Yeast Infections in Dogs

Yeast is a naturally occurring spore-form of fungi.

We humans and dogs have healthy amounts of yeast on our bodies when our immune system is functioning properly. When the immune system is not balanced and is underactive, problems with overgrown yeast can occur. Yeast infections seem to appear more often in warm weather.

Medications are often the culprit in unbalanced yeast levels. Antibiotics prescribed for infections often destroy good bacteria as well as the bad. Steroids used to combat allergies will lower an overactive immune system, causing an imbalance of normal flora levels. A dog suffering with allergies can develop an allergy to his/her own yeast.

Diagnosis is made through a culture of skin cells or a skin swab examined through a microscope. But you can tell if your dog has a yeast infection simply by the unpleasant, abnormal odor emanating from him/her.

Another symptom of overgrown yeast is itchiness. If your dog spends too much time scratching, particularly ears, paws, butt area, think yeast problem.

Yeast requires sugars such as carbohydrates that break down into sugars (honey etc.) in order to grow. This means a good look at your dog’s diet and go sugar-free. Eliminate grains such as rice, wheat, soy, corn from the diet. When adding veggies, avoid potatoes (white and sweet) and those high in sugar such as carrots and beets. Add small amounts of garlic or oregano to your dog’s food which possess anti-fungal properties that will help reduce yeast.

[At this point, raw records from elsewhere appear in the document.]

Lemma validate_run {X} logs guid (w : World X) :
  all_chars is_plain guid = true →
  ∃ err, validateDrainerGotGuid logs guid w = (Val err, w) ∧
    (err = None ↔ shows_guid logs guid) ∧
    (err = None ∨ err = Some (ErrorString "could not validate the guid on syslog")).
Proof.
  intros Hg. unfold validateDrainerGotGuid. rewrite compile_guid by done.
  eexists. split; [reflexivity|].
  assert (MatchString (guid_re guid) logs = true ↔ shows_guid logs guid) as Hm.
  { rewrite MatchString_spec. setoid_rewrite InLang_guid. split.
    - intros (pre&u&post&->&a&b&->&Ha&Hb). exists pre, a, b, post.
      split; [by rewrite <-!app_assoc_s|done].
    - intros (pre&a&b&post&->&Ha&Hb). eexists pre, _, post.
      split; [|by exists a, b]. by rewrite <-!app_assoc_s. }
  rewrite <-Hm. destruct (MatchString _ _); simpl; naive_solver.
Qed.

(** ** An iteration against any surroundings *)





(** ** Surroundings in which every command fails *)

Definition all_fail (e : error) : CFEnv.state := CFEnv.mkState (CFRunner.mk [] [] None (Some e)) [] 0.

Section env.
Context (get : nat → string → error + Response) (guid : nat → string).
Context (guid_plain : ∀ n, all_chars is_plain (guid n) = true).

#[local] Existing Instance CFEnv.runner_instance.
#[local] Instance guid_source : GuidGenerator CFEnv.state := CFEnv.guid_instance guid.
#[local] Instance http : Getter CFEnv.state := CFEnv.getter_instance get.

Implicit Types w : World CFEnv.state.


















End env.

Section failing.
Context (get : nat → string → error + Response) (guid : nat → string) (e : error).

#[local] Existing Instance CFEnv.runner_instance.
#[local] Instance failing_guids : GuidGenerator CFEnv.state := CFEnv.guid_instance guid.
#[local] Instance failing_http : Getter CFEnv.state := CFEnv.getter_instance get.

Implicit Types w : World CFEnv.state.

Definition failing w : Prop :=
  CFRunner.Stub (CFEnv.runner (svc w)) = None ∧
  CFRunner.ReturnsError (CFEnv.runner (svc w)) = Some e.

Lemma cf_fails args w :
  failing w → ∃ w', cf_Run args w = (Val ("", Some e), w') ∧ failing w'.
Proof.
  intros [Hs He]. exists (cf_Run args w).2. split; [|by split].
  unfold cf_Run, CFEnv.runner_instance, CFRunner.Run, mbind, M_bind. simpl. by rewrite Hs, He.
Qed.

Lemma cleanup_step_fails errs args message w :
  failing w → ∃ errs' w', cleanup_step errs args message w = (Val errs', w') ∧ failing w' ∧
    total errs' = total errs + 1 ∧ (counts_positive errs → counts_positive errs').
Proof.
  intros Hf. unfold cleanup_step. destruct (cf_fails args w Hf) as (w'&H&Hf'). step H.
  eexists _, _. split; [reflexivity|]. split; [done|]. split; [apply total_Add|].
  intros ?. by apply Add_positive.
Qed.

Lemma deploy_fails gopath name app url w :
  failing w → ∃ err w', deploySyslogAndValidate gopath name app url w = (Val (Some err), w') ∧
    failing w'.
Proof.
  intros Hf.
  assert (∃ err w', setupSyslogDrainerApp gopath name w = (Val (Some err), w') ∧ failing w')
    as (err&w'&H&Hf').
  { unfold setupSyslogDrainerApp.
    match goal with |- context [mbind _ (cf_Run ?a) ?w0] =>
      destruct (cf_fails a w0 Hf) as (w'&H&Hf'); step H end. by eexists _, _. }
  unfold deploySyslogAndValidate. step H. by eexists _, _.
Qed.

Lemma cleanup_fails app name w :
  failing w → ∃ errs w', cleanup app name w = (Val (Some (Errors errs)), w') ∧ failing w' ∧
    total errs = 3.
Proof.
  intros Hf. unfold cleanup.
  match goal with |- context [mbind _ (cleanup_step ?e ?a ?m) ?w] =>
    destruct (cleanup_step_fails e a m w Hf) as (e1&w1&H1&Hf1&Ht1&Hp1); step H1 end.
  match goal with |- context [mbind _ (cleanup_step ?e ?a ?m) ?w] =>
    destruct (cleanup_step_fails e a m w Hf1) as (e2&w2&H2&Hf2&Ht2&Hp2); step H2 end.
  match goal with |- context [mbind _ (cleanup_step ?e ?a ?m) ?w] =>
    destruct (cleanup_step_fails e a m w Hf2) as (e3&w3&H3&Hf3&Ht3&Hp3); step H3 end.
  rewrite total_empty in Ht1. exists e3, w3.
  assert (0 < Z.of_nat (size e3)) as Hs%Z.ltb_lt; [|rewrite Hs; split_and!; [done..|lia]].
  destruct (decide (e3 = ∅)) as [->|Hne]; [rewrite total_empty in Ht3; lia|].
  apply map_size_non_empty_iff in Hne. lia.
Qed.

Lemma iteration_fails c gopath app url sh w :
  failing w → ∃ sh' w', iteration c gopath app url sh w = (Val sh', w') ∧ failing w' ∧
    total (errors sh') = total (errors sh) + 4 ∧
    iterationCount sh' = AddInt32 (iterationCount sh) 1.
Proof.
  intros Hf. unfold iteration. steps.
  match goal with |- context [mbind _ guid_Generate ?w0] =>
    assert (∃ g w1, guid_Generate w0 = (Val g, w1) ∧ failing w1) as (g&w1&Hg&Hf1);
      [by eexists _, _|]; step Hg end.
  match goal with |- context [mbind _ (deploySyslogAndValidate ?a ?b ?c ?d) ?w] =>
    destruct (deploy_fails a b c d w Hf1) as (err&w2&Hd&Hf2); step Hd end.
  match goal with |- context [mbind _ (cleanup ?a ?b) ?w] =>
    destruct (cleanup_fails a b w Hf2) as (errs&w3&Hc&Hf3&Ht); step Hc end.
  eexists _, _. split; [reflexivity|]. split_and!; [apply Hf3..| |done].
  simpl. rewrite total_union, total_add_count. lia.
Qed.

Lemma Start_fails c gopath app url n sh w z :
  failing w → iterationCount sh = wrap32 z →
  ∃ sh' w', Start c gopath app url (repeat Retry n) sh w = (Val (false, sh'), w') ∧
    total (errors sh') = total (errors sh) + 4 * Z.of_nat n ∧
    iterationCount sh' = wrap32 (z + Z.of_nat n).
Proof.
  revert sh w z. induction n as [|n IH]; intros sh w z Hf Hz.
  { exists sh, w. simpl. rewrite !Z.add_0_r. done. }
  destruct (iteration_fails c gopath app url sh w Hf) as (sh1&w1&H1&Hf1&Ht1&Hc1).
  destruct (IH sh1 w1 (z + 1) Hf1) as (sh2&w2&H2&Ht2&Hc2); [by rewrite Hc1, Hz, AddInt32_wrap|].
  exists sh2, w2. cbn [repeat Start]. step H1. split; [exact H2|].
  rewrite Ht2, Hc2. split; [lia|f_equal; lia].
Qed.
End failing.

(** ** Theorems *)

(** The address read from the drain's log is the address the drain printed:
    whatever lines come before (without a bar in them) and after, and for
    every dotted address with a port; and nothing but such an address between
    bars is ever returned. *)
Theorem syslog_address_roundtrip :
  (∀ ip port pre post, dotted (ip +:+ ":" +:+ port) → has_char "|" pre = false →
     getSyslogAddress (pre +:+ SyslogDrain.address_line ip port +:+ post) =
     (ip +:+ ":" +:+ port, None)) ∧
  (∀ out a, getSyslogAddress out = (a, None) →
     dotted a ∧ ∃ pre post, out = pre +:+ "ADDRESS: |" +:+ a +:+ String "|" post) ∧
  (∀ out a e, getSyslogAddress out = (a, Some e) →
     ¬ ∃ pre post b, out = pre +:+ "ADDRESS: |" +:+ b +:+ String "|" post ∧ dotted b).
Proof.
  split_and!.
  - apply address_line_read.
  - apply getSyslogAddress_sound.
  - intros out a e. rewrite getSyslogAddress_search.
    destruct (search address_re out) as [f|] eqn:Hf; [done|]. intros _ (pre&post&b&->&Hb).
    apply (proj1 (search_None _ _) Hf pre ("ADDRESS: |" +:+ b +:+ "|") post);
      [by rewrite <-!app_assoc_s|by apply address_InLang].
Qed.

Definition drain_log : string :=
  "2016-07-28T17:02:49.24-0700 [APP/PROC/WEB/0]      OUT ".

Lemma syslog_address_roundtrip_witness :
  dotted ("127.0.0.1" +:+ ":" +:+ "6514") ∧ has_char "|" drain_log = false ∧
  getSyslogAddress (drain_log +:+ SyslogDrain.address_line "127.0.0.1" "6514" +:+ "more") =
    ("127.0.0.1:6514", None).
Proof.
  pose proof (dotted_localhost : dotted ("127.0.0.1" +:+ ":" +:+ "6514")) as Hd.
  split; [exact Hd|split; [reflexivity|]].
  exact (proj1 syslog_address_roundtrip "127.0.0.1" "6514" drain_log "more" Hd eq_refl).
Defined.

(** C24: the GUID test accepts a log exactly when, on one line, [[APP] is followed
    by a closing bracket and that by the GUID, for GUIDs without pattern
    characters (hexadecimal digits and dashes in particular); it never panics
    on them. *)
Theorem validate_guid_spec {X} logs guid (w : World X) :
  all_chars is_plain guid = true →
  ∃ err, validateDrainerGotGuid logs guid w = (Val err, w) ∧
    (err = None ↔ shows_guid logs guid) ∧
    (err = None ∨ err = Some (ErrorString "could not validate the guid on syslog")).
Proof. apply validate_run. Qed.

Definition empty_world {X} (x : X) : World X := mkWorld ∅ ∅ permissive_kernel x [].

Lemma validate_guid_spec_witness :
  all_chars is_plain "37911525-ae36" = true ∧
  ∃ err, validateDrainerGotGuid "x [APP/0] got 37911525-ae36." "37911525-ae36" (empty_world tt) =
           (Val err, empty_world tt) ∧
    (err = None ↔ shows_guid "x [APP/0] got 37911525-ae36." "37911525-ae36") ∧
    (err = None ∨ err = Some (ErrorString "could not validate the guid on syslog")).
Proof. split; [reflexivity|]. by apply validate_guid_spec. Defined.


(** The bound of [4 n] is reached when every command fails: twice the
    [maxErrsPerIteration] the verdict divides by. *)
Theorem Start_counts_four get guid c gopath app url n e (w : World CFEnv.state) :
  svc w = all_fail e →
  ∃ sh w', Start (H := CFEnv.runner_instance) (H0 := CFEnv.guid_instance guid)
      (H1 := CFEnv.getter_instance get) c gopath app url (repeat Retry n)
      (New (syslogAppPrefix c) (retryAfter c)).2 w = (Val (false, sh), w') ∧
    total (errors sh) = 2 * (maxErrsPerIteration * Z.of_nat n) ∧
    GetIterationCount sh = wrap32 (Z.of_nat n).
Proof.
  intros Hw.
  destruct (Start_fails get guid e c gopath app url n (mkShared ∅ 0) w 0)
    as (sh&w'&H&Ht&Hc); [unfold failing; by rewrite Hw|done|].
  exists sh, w'. split; [exact H|]. rewrite Ht. unfold maxErrsPerIteration, GetIterationCount.
  simpl errors. rewrite total_empty. split; [lia|done].
Qed.


Lemma Start_counts_four_witness :
  ∃ sh w', Start (H := CFEnv.runner_instance) (H0 := CFEnv.guid_instance (λ _, "g"))
      (H1 := CFEnv.getter_instance (λ _ _, inl (ErrorString "down")))
      (mkChecker "p" 1) "/go" "app" "http://app" (repeat Retry 3)
      (New "p" 1).2 (empty_world (all_fail (ErrorString "x"))) = (Val (false, sh), w') ∧
    total (errors sh) = 12 ∧ GetIterationCount sh = 3.
Proof.
  exact (Start_counts_four (λ _ _, inl (ErrorString "down")) (λ _, "g")
    (mkChecker "p" 1) "/go" "app" "http://app" 3 (ErrorString "x")
    (empty_world (all_fail (ErrorString "x"))) eq_refl).
Defined.

(** ** The verdict *)

(** The comparison of the floats, tabulated. *)
Definition exceeds (t n : Z) : bool :=
  fgt (fdiv (float64_of_int t) (fmul (float64_of_int maxErrsPerIteration) (float64_of_int n)))
    totalErrorThreshold.

Lemma exceeds_table :
  forallb (λ n, forallb (λ t, eqb (exceeds (Z.of_nat t) (Z.of_nat n))
                                  (2 * Z.of_nat n <? 5 * Z.of_nat t))
            (seq 0 (4 * n + 5))) (seq 0 41) = true.
Proof. by vm_compute. Qed.

Lemma exceeds_exact t n :
  0 ≤ n ≤ 40 → 0 ≤ t ≤ 4 * (n + 1) → exceeds t n = (2 * n <? 5 * t).
Proof.
  intros Hn Ht. pose proof exceeds_table as H. rewrite forallb_forall in H.
  specialize (H (Z.to_nat n)). rewrite in_seq, forallb_forall in H.
  specialize (H ltac:(lia) (Z.to_nat t)). rewrite in_seq, !Z2Nat.id in H by lia.
  specialize (H ltac:(lia)). by apply eqb_prop in H.
Qed.

(** C27: for up to 40 iterations and any number of errors these can have left,
    the one in progress included, the float comparison is exact: the verdict is
    negative if and only if more than two errors were counted in five
    iterations (no iteration and no error is positive, 0/0 being NaN).  A
    positive verdict changes nothing, a negative one adds one error. *)
Theorem Check_verdict sh :
  0 ≤ GetIterationCount sh ≤ 40 → 0 ≤ total (errors sh) ≤ 4 * (GetIterationCount sh + 1) →
  (2 * GetIterationCount sh < 5 * total (errors sh) →
     ∃ sh', Check sh = ((false, GetIterationCount sh, errPercent sh), sh') ∧
       iterationCount sh' = iterationCount sh ∧
       errors sh' = Add (errors sh) (Plain (threshold_error sh)) ∧
       total (errors sh') = total (errors sh) + 1) ∧
  (5 * total (errors sh) ≤ 2 * GetIterationCount sh →
     Check sh = ((true, GetIterationCount sh, errPercent sh), sh)).
Proof.
  intros Hn Ht. pose proof (exceeds_exact _ _ Hn Ht) as He.
  unfold Check. change (fgt (errPercent sh) totalErrorThreshold) with
    (exceeds (total (errors sh)) (GetIterationCount sh)). rewrite He.
  split; intros Hc.
  - rewrite (proj2 (Z.ltb_lt _ _) Hc). eexists. split; [reflexivity|].
    split_and!; [done..|apply total_Add].
  - rewrite (proj2 (Z.ltb_ge _ _) Hc). done.
Qed.

Definition half_failed : Shared :=
  mkShared (<["could not restage the app: " := 5]> ∅) 5.

Lemma Check_verdict_witness :
  (0 ≤ GetIterationCount half_failed ≤ 40 ∧
   0 ≤ total (errors half_failed) ≤ 4 * (GetIterationCount half_failed + 1) ∧
   2 * GetIterationCount half_failed < 5 * total (errors half_failed)) ∧
  ∃ sh', Check half_failed = ((false, 5, errPercent half_failed), sh') ∧
    errors sh' !! "ran 5 times, exceeded total error threshold of 0.2: 0.5" = Some 1.
Proof.
  assert (0 ≤ GetIterationCount half_failed ≤ 40) as Hn by (split; vm_compute; congruence).
  assert (0 ≤ total (errors half_failed) ≤ 4 * (GetIterationCount half_failed + 1)) as Ht
    by (split; vm_compute; congruence).
  assert (2 * GetIterationCount half_failed < 5 * total (errors half_failed)) as Hc by reflexivity.
  split; [exact (conj Hn (conj Ht Hc))|].
  destruct (proj1 (Check_verdict half_failed Hn Ht) Hc) as (sh'&H&_&He&_).
  exists sh'. split; [exact H|]. rewrite He. vm_compute. reflexivity.
Defined.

Kefir, usually made from cow, goat or sheep milk and similar to yogurt, has been shown to have many benefits including controlling yeast infections. Start adding small amounts to your dog’s food – 1 teaspoon for small dogs, 1-2 tablespoons for medium size dogs and 2-3 tablespoons for large dogs. Gradually increase amounts to: 1 tbsp. for small dogs, 1/8 cup for medium size dogs, 1/3 cup for large dogs, 1/2 cup for giant dogs.

The affected areas of the body must be cleaned before applying any veterinary recommended salves or lotions. First wash the areas with plain water or add a small amount of hydrogen peroxide and white vinegar. Don’t add too much as it might irritate the skin, about a couple of tablespoons and a cup of vinegar to a gallon of water. For paws, place water in a basin and let them soak a bit. You can then use an anti-fungal shampoo recommended by your vet to clean the area. Follow directions. Rinse using plain water with some white vinegar added. Dry thoroughly. Do this as often as your vet directs. It’s very important to keep the areas clean and very well dried. Check ears, paws and body regularly.

If the yeast infection is chronic and recurring, your dog’s immune system may have to be measured to check levels of immune globulins produced.